Mudanças aprovadas privilegiam aspectos econômicos e deixam de lado direitos do trabalhador e o valor social do trabalho.
Mudanças aprovadas privilegiam aspectos econômicos e deixam de lado direitos do trabalhador
 e o valor social do trabalho. (Pedro Ventura/Agência Brasília)
Por Daniela Galvão*
Repórter Dom Total

É fato que a terceirização no Brasil não é regulamentada e, diante disso, a jurisprudência do Tribunal Superior do Trabalho (TST), por meio da Súmula 331, estabelece normas para o trabalho terceirizado em geral e o restringe às atividades-meio da empresa tomadora de serviço, como vigilância, conservação e limpeza, desde que não haja pessoalidade e subordinação direta. Com o argumento de que era preciso trazer mais segurança jurídica, a Câmara dos Deputados aprovou, no último dia 22, o Projeto de Lei (PL) 4.302-E, de 1998, para regulamentar a terceirização e também alterar regras do trabalho temporário.

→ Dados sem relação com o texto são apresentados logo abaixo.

Lemma fetch_iff_in_sync_witness :
  is_kind true Spec.Fetch (render true in_sync) /\
  ~ is_kind true Spec.Fetch (render true diverged).
Proof.
  split.
  - apply (proj1 (fetch_iff_in_sync true in_sync)).
    repeat split; try discriminate.
    exists {| ahead := 0; behind := 0 |}. repeat split.
  - intros H.
    apply (proj1 (fetch_iff_in_sync true diverged)) in H.
    destruct H as (_ & _ & _ & _ & ab & Hab & Ha & _).
    injection Hab as <-. discriminate Ha.
Defined.

Lemma pull_iff_behind_witness :
  is_kind true Spec.Pull (render true behind_only) /\
  Button.badge (render true behind_only) =
    [ {| key := "behind"; count := 1; symbol := arrowSmallDown |} ].
Proof.
  assert (Hk : is_kind true Spec.Pull (render true behind_only)).
  { apply (proj1 (pull_iff_behind true behind_only)).
    repeat split; try discriminate.
    exists {| ahead := 0; behind := 1 |}. repeat split. }
  split; [exact Hk|].
  destruct (proj2 (pull_iff_behind true behind_only) Hk) as (ab & Hab & Hb).
  injection Hab as <-. exact Hb.
Defined.

Lemma push_iff_ahead_only_witness :
  is_kind true Spec.Push (render true ahead_only) /\
  Button.title (render true ahead_only) = "Push origin".
Proof.
  assert (Hk : is_kind true Spec.Push (render true ahead_only)).
  { apply (proj1 (push_iff_ahead_only true ahead_only)).
    repeat split; try discriminate.
    exists {| ahead := 4; behind := 0 |}.
    repeat split; try discriminate. intros [Ha _]. discriminate Ha. }
  split; [exact Hk|].
  destruct (proj2 (push_iff_ahead_only true ahead_only) Hk)
    as (r & ab & Hr & _ & Ht & _).
  injection Hr as <-. exact Ht.
Defined.

Lemma badge_iff_pull_or_push_witness :
  Button.children (render true diverged) <> None.
Proof.
  apply (badge_iff_pull_or_push true diverged).
  left. exact (render_kind true diverged).
Defined.

Lemma badge_entries_positive_distinct_witness :
  NoDup (map key (Button.badge (render true diverged))).
Proof.
  exact (proj2 (proj2 (proj2
           (badge_entries_positive_distinct true diverged None None)))).
Defined.

Lemma badge_empty_iff_nonpositive_witness :
  renderAheadBehind None (counts 4 0) =
    Some {| divClassName := "ahead-behind";
            content := [ {| key := "ahead"; count := 4;
                            symbol := arrowSmallUp |} ] |} /\
  content {| divClassName := "ahead-behind";
             content := [ {| key := "ahead"; count := 4;
                             symbol := arrowSmallUp |} ] |} <> [].
Proof.
  split; [reflexivity|].
  apply (badge_empty_iff_nonpositive None {| ahead := 4; behind := 0 |} _
           eq_refl); discriminate.
Defined.

Lemma flag_off_ignores_preference_witness :
  render false (with_pullWithRebase diverged (Some true)) =
  render false diverged.
Proof.
  apply (flag_off_ignores_preference false diverged (Some true)).
  reflexivity.
Defined.

Lemma networkActionInProgress_only_in_progress_witness :
  render true (with_networkActionInProgress diverged true) =
  render true diverged /\
  render true (with_networkActionInProgress pushing true) <>
  render true pushing.
Proof.
  split.
  - apply (networkActionInProgress_only_in_progress true diverged true).
    right. reflexivity.
  - intros H.
    apply (networkActionInProgress_only_in_progress true pushing true) in H.
    destruct H as [H | H]; discriminate H.
Defined.

Lemma rebaseInProgress_only_when_detached_witness :
  render true (with_rebaseInProgress diverged true) = render true diverged /\
  render true (with_rebaseInProgress detached_rebasing false) <>
  render true detached_rebasing.
Proof.
  split.
  - apply (rebaseInProgress_only_when_detached true diverged true).
    right. right. right. discriminate.
  - intros H.
    apply (rebaseInProgress_only_when_detached true detached_rebasing false)
      in H.
    destruct H as [H | [H | [H | H]]];
      [discriminate H | now elim H | discriminate H | now elim H].
Defined.

Lemma repository_only_in_publish_branch_witness :
  render true
    (with_repository unpublished_branch {| gitHubRepository := None |}) =
  render true unpublished_branch.
Proof.
  apply (repository_only_in_publish_branch true unpublished_branch tt
           {| gitHubRepository := None |}).
  reflexivity.
Defined.

Lemma click_dispatches_witness :
  option_map (run diverged) (Button.onClick (render true diverged)) =
  Some (dispatcher_pull (dispatcher diverged) (repository diverged)).
Proof.
  apply (click_dispatches true diverged).
  exact (render_kind true diverged).
Defined.

Lemma lastFetched_shown_witness :
  lastFetched diverged = None /\
  Button.description (render true diverged) = Text "Never fetched".
Proof.
  split; [reflexivity|].
  apply (lastFetched_shown true diverged).
  - right. left. exact (render_kind true diverged).
  - reflexivity.
Defined.

Lemma in_progress_reads_progress_only_witness :
  progress pushing <> None /\
  render true (with_lastFetched pushing (Some 1700000000000)) =
  render true pushing.
Proof.
  split; [discriminate|].
  apply (in_progress_reads_progress_only true pushing
           (with_lastFetched pushing (Some 1700000000000)));
    [discriminate | reflexivity | reflexivity].
Defined.
(** X8: a crypto webhook whose body parses, whose signature verifies and
    whose event is of type [charge:confirmed] or [charge:resolved]
    reconciles the payment its metadata names, with the charge as
    [provider_data]; verification reads no clock. *)
Theorem crypto_webhook_reconciles (settings : Settings) (env : Env)
  (payload : string) (signature : option string) (w : World)
  (request_data event ty charge md payment_id : json) (i : Z) (p : Payment.t) :
  json_loads env payload = Ok request_data ->
  coinbase_verify_payload env payload signature
    (coinbase_webhook_secret settings) = Ok tt ->
  dict_get request_data "event" = Ok event ->
  truthy event = true ->
  getitem event "type" = Ok ty ->
  eq_str ty "charge:confirmed" || eq_str ty "charge:resolved" = true ->
  getitem event "data" = Ok charge ->
  getitem charge "metadata" = Ok md ->
  dict_get md "payment_id" = Ok payment_id ->
  truthy payment_id = true ->
  payment_key env payment_id = Ok (Some i) ->
  payments (session w) !! i = Some p ->
  handle_webhook settings env "coinbase" payload signature w
  = (Ok (reconciled_reply p), reconciled_world env charge i p w).
Proof.
  intros Hload Hver Hev Htev Hty Hconf Hdata Hmd Hid Ht Hk Hp.
  unfold handle_webhook. simpl String.eqb. cbv beta iota.
  rewrite run_try. unfold _handle_coinbase_webhook. rewrite run_try.
  run_lift_step Hload. rewrite run_bind. rewrite Hver.
  unfold ret at 1. cbv beta iota.
  run_lift_step Hev. rewrite Htev. change (negb true) with false. cbv beta iota.
  run_lift_step Hty.
  destruct (eq_str ty "charge:confirmed") eqn:E; simpl in Hconf.
  2: { rewrite run_bind. rewrite run_bind, run_lift. cbv beta iota. rewrite Hconf.
       unfold ret at 1. cbv beta iota.
       run_lift_step Hdata. run_lift_step Hmd. run_lift_step Hid.
       rewrite (reconcile_run env payment_id charge w i p Ht Hk Hp).
       reflexivity. }
  rewrite run_bind. unfold ret at 1. cbv beta iota.
  run_lift_step Hdata. run_lift_step Hmd. run_lift_step Hid.
  rewrite (reconcile_run env payment_id charge w i p Ht Hk Hp).
  reflexivity.
Qed.

Lemma crypto_webhook_reconciles_witness :
  handle_webhook (sample_settings "") (sample_env stripe_accepts) "coinbase"
    "confirmed:1" (Some "whsec_coinbase") (paying_world PENDING false)
  = (Ok (reconciled_reply (sample_payment PENDING)),
     reconciled_world (sample_env stripe_accepts)
       (JObj [("metadata", JObj [("payment_id", JStr "1")])]) 1
       (sample_payment PENDING) (paying_world PENDING false)).
Proof.
  apply (crypto_webhook_reconciles (sample_settings "")
           (sample_env stripe_accepts) "confirmed:1" (Some "whsec_coinbase")
           (paying_world PENDING false)
           (JObj [("event",
                   JObj [("type", JStr "charge:confirmed");
                         ("data", JObj [("metadata",
                                         JObj [("payment_id", JStr "1")])])])])
           (JObj [("type", JStr "charge:confirmed");
                  ("data", JObj [("metadata", JObj [("payment_id", JStr "1")])])])
           (JStr "charge:confirmed")
           (JObj [("metadata", JObj [("payment_id", JStr "1")])])
           (JObj [("payment_id", JStr "1")]) (JStr "1")
           1 (sample_payment PENDING));
    reflexivity.
Defined.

Em relação ao contrato de trabalho temporário, uma mudança significativa, caso o PL seja sancionado pela Presidência da República, é que a empresa temporária não precisará ser apenas urbana. Isto é, será possível a existência de empresa temporária rural, com temporários rurais, desde que devidamente registrada no Ministério do Trabalho. Além disso, segundo a Lei 6.019/74, que trata do trabalho temporário nas empresas urbanas, o contrato entre a empresa de trabalho temporário e a empresa tomadora ou cliente, com relação a um mesmo empregado, não pode exceder de três meses. Por sua vez, a proposta que foi à sanção aumenta o prazo do contrato para seis meses, podendo ser prorrogado por mais 90 dias.

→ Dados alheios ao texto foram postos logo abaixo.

Inductive event : Type :=
| Log (lvl : level) (msg : string)               (* logger.info / logger.warning *)
| Call_basicConfig                               (* logging.basicConfig(...) *)
| Call_FastMCP (name : string)                   (* FastMCP(name, ...) *)
| Call_register_all_tools                        (* register_all_tools(mcp) *)
| Register_prompt (name : string)                (* @mcp.prompt() *)
| Call_get_unity_connection                      (* get_unity_connection() *)
| Assign (v : option UnityConnection)            (* _unity_connection = v *)
| Yield (ctx : context)                          (* yield ctx *)
| Call_disconnect (receiver : option UnityConnection). (* receiver.disconnect() *)

(** One execution: the globals it leaves, the effects it performed in order,
    and how it ended. *)
Record Run (A : Type) : Type := {
  final : Globals;
  events : list event;
  outcome : result A
}.
Arguments final {A} r.
Arguments events {A} r.
Arguments outcome {A} r.

Definition M (A : Type) : Type := Globals -> Run A.

Definition ret {A} (a : A) : M A :=
  fun g => {| final := g; events := []; outcome := Return a |}.

Definition raise {A} (e : exn) : M A :=
  fun g => {| final := g; events := []; outcome := Raise e |}.

Definition bind {A B} (m : M A) (k : A -> M B) : M B :=
  fun g =>
    let r := m g in
    match outcome r with
    | Return a =>
        let r' := k a (final r) in
        {| final := final r'; events := events r ++ events r'; outcome := outcome r' |}
    | Raise e =>
        {| final := final r; events := events r; outcome := Raise e |}
    end.

Notation "x <- m ;; k" := (bind m (fun x => k))
  (at level 61, m at next level, right associativity).
Notation "m ;; k" := (bind m (fun _ => k))
  (at level 61, right associativity).

(** [try: m  except Exception as e: h e]: the handler runs, in the state the
    body left, only for exceptions that are instances of [Exception]. *)
Definition try_except_Exception {A} (m : M A) (h : exn -> M A) : M A :=
  fun g =>
    let r := m g in
    match outcome r with
    | Return a => r
    | Raise e =>
        if is_Exception e then
          let r' := h e (final r) in
          {| final := final r'; events := events r ++ events r'; outcome := outcome r' |}
        else r
    end.

(** [try: m  finally: f]: [f] always runs; an exception of [f] replaces the
    outcome of [m], otherwise the outcome of [m] stands. *)
Definition try_finally {A} (m : M A) (f : M unit) : M A :=
  fun g =>
    let r := m g in
    let r' := f (final r) in
    {| final := final r';
       events := events r ++ events r';
       outcome := match outcome r' with
                  | Return _ => outcome r
                  | Raise e' => Raise e'
                  end |}.

Definition emit (ev : event) : M unit :=
  fun g => {| final := g; events := [ev]; outcome := Return tt |}.

Definition logger_info (msg : string) : M unit := emit (Log INFO msg).
Definition logger_warning (msg : string) : M unit := emit (Log WARNING msg).

Definition read_unity_connection : M (option UnityConnection) :=
  fun g => {| final := g; events := []; outcome := Return (_unity_connection g) |}.

Definition set_unity_connection (v : option UnityConnection) (g : Globals) : Globals :=
  {| _unity_connection := v; mcp := mcp g |}.

Definition assign_unity_connection (v : option UnityConnection) : M unit :=
  fun g => {| final := set_unity_connection v g;
              events := [Assign v];
              outcome := Return tt |}.

(** Truth value of a name that holds [None] or an object. *)
Definition truth (o : option UnityConnection) : bool :=
  match o with
  | None => false
  | Some c => conn_bool c
  end.

Definition AttributeError_NoneType_disconnect : exn :=
  Exn "AttributeError" true "'NoneType' object has no attribute 'disconnect'".

(** [receiver.disconnect()]; on [None] the attribute lookup fails. *)
Definition call_disconnect (receiver : option UnityConnection) : M unit :=
  emit (Call_disconnect receiver) ;;
  match receiver with
  | None => raise AttributeError_NoneType_disconnect
  | Some c =>
      match disconnect_raises c with
      | None => ret tt
      | Some e => raise e
      end
  end.

(** ** The world outside the module

    What one run of the server meets: what [get_unity_connection()] does when
    it is called, and what the block under [async with] (the framework serving
    requests) does while the generator is suspended at [yield].  The block
    receives the yielded context; it may rebind the module's global, and it
    either completes or raises into the generator. *)
Record Env : Type := {
  get_unity_connection_does : result UnityConnection;
  with_block : context -> option UnityConnection ->
               option UnityConnection * result unit
}.

Definition get_unity_connection (env : Env) : M UnityConnection :=
  fun g => {| final := g;
              events := [Call_get_unity_connection];
              outcome := get_unity_connection_does env |}.

(** [yield ctx]: the generator suspends, the block under [async with] runs,
    and the generator is resumed normally or with the block's exception. *)
Definition yield_ (env : Env) (ctx : context) : M unit :=
  fun g =>
    let '(v, r) := with_block env ctx (_unity_connection g) in
    {| final := set_unity_connection v g;
       events := [Yield ctx];
       outcome := r |}.

(** ** server_lifespan (lines 20-39) *)

Definition server_lifespan (env : Env) (server : FastMCP) : M unit :=
  logger_info "UnityMCP server starting up" ;;
  try_except_Exception
    (c <- get_unity_connection env ;;
     assign_unity_connection (Some c) ;;
     logger_info "Connected to Unity on startup")
    (fun e =>
     logger_warning ("Could not connect to Unity on startup: " ++ str e) ;;
     assign_unity_connection None) ;;
  try_finally
    (v <- read_unity_connection ;;
     yield_ env [("bridge", v)])
    (v <- read_unity_connection ;;
     (if truth v then
        (receiver <- read_unity_connection ;;
         call_disconnect receiver) ;;
        assign_unity_connection None
      else ret tt) ;;
     logger_info "UnityMCP server shut down").

(** The three blocks of [server_lifespan], named so that each can be run on
    its own: the code before the second [try], the body of that [try], and
    its [finally] clause.  [server_lifespan_blocks] below shows that
    [server_lifespan] is their composition. *)
Definition startup (env : Env) : M unit :=
  logger_info "UnityMCP server starting up" ;;
  try_except_Exception
    (c <- get_unity_connection env ;;
     assign_unity_connection (Some c) ;;
     logger_info "Connected to Unity on startup")
    (fun e =>
     logger_warning ("Could not connect to Unity on startup: " ++ str e) ;;
     assign_unity_connection None).

Definition serve (env : Env) : M unit :=
  v <- read_unity_connection ;;
  yield_ env [("bridge", v)].

Definition teardown : M unit :=
  v <- read_unity_connection ;;
  (if truth v then
     (receiver <- read_unity_connection ;;
      call_disconnect receiver) ;;
     assign_unity_connection None
   else ret tt) ;;
  logger_info "UnityMCP server shut down".

(** ** Import-time statements (lines 10-18, 41-49, 53) and the entry point *)

Definition NameError_mcp : exn :=
  Exn "NameError" true "name 'mcp' is not defined".

Definition read_mcp : M FastMCP :=
  fun g =>
    match mcp g with
    | Some m => ret m g
    | None => raise NameError_mcp g
    end.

Em contrapartida, a empresa prestadora de serviços não precisa ser registrada no Ministério do Trabalho, desde que seja pessoa jurídica de direito privado destinada a prestar à contratante serviços determinados e específicos. Mas quais são esses serviços determinados e específicos? O projeto aprovado não explica essa questão, o que, certamente, deixa uma lacuna e, antes mesmo da sanção presidencial, já gera debates. Afinal, há quem diga que a autorização para terceirizar a atividade-fim está na nova redação que o PL dará ao caput do artigo 4º-A, da Lei 6.019. Em contrapartida, outros entendem que esses serviços determinados e específicos estariam ligados à atividade-meio da empresa tomadora de serviços e que não houve autorização expressa para a terceirização em atividade-fim.

O projeto de lei ainda prevê que a empresa contratante é subsidiariamente responsável pelas obrigações trabalhistas referentes ao período em que ocorrer a prestação de serviços. Assim, o terceirizado que se sentir lesado somente poderá acionar a tomadora de serviço se não houver mais bens da fornecedora de terceirizados para o pagamento da condenação relativa aos direitos não pagos. 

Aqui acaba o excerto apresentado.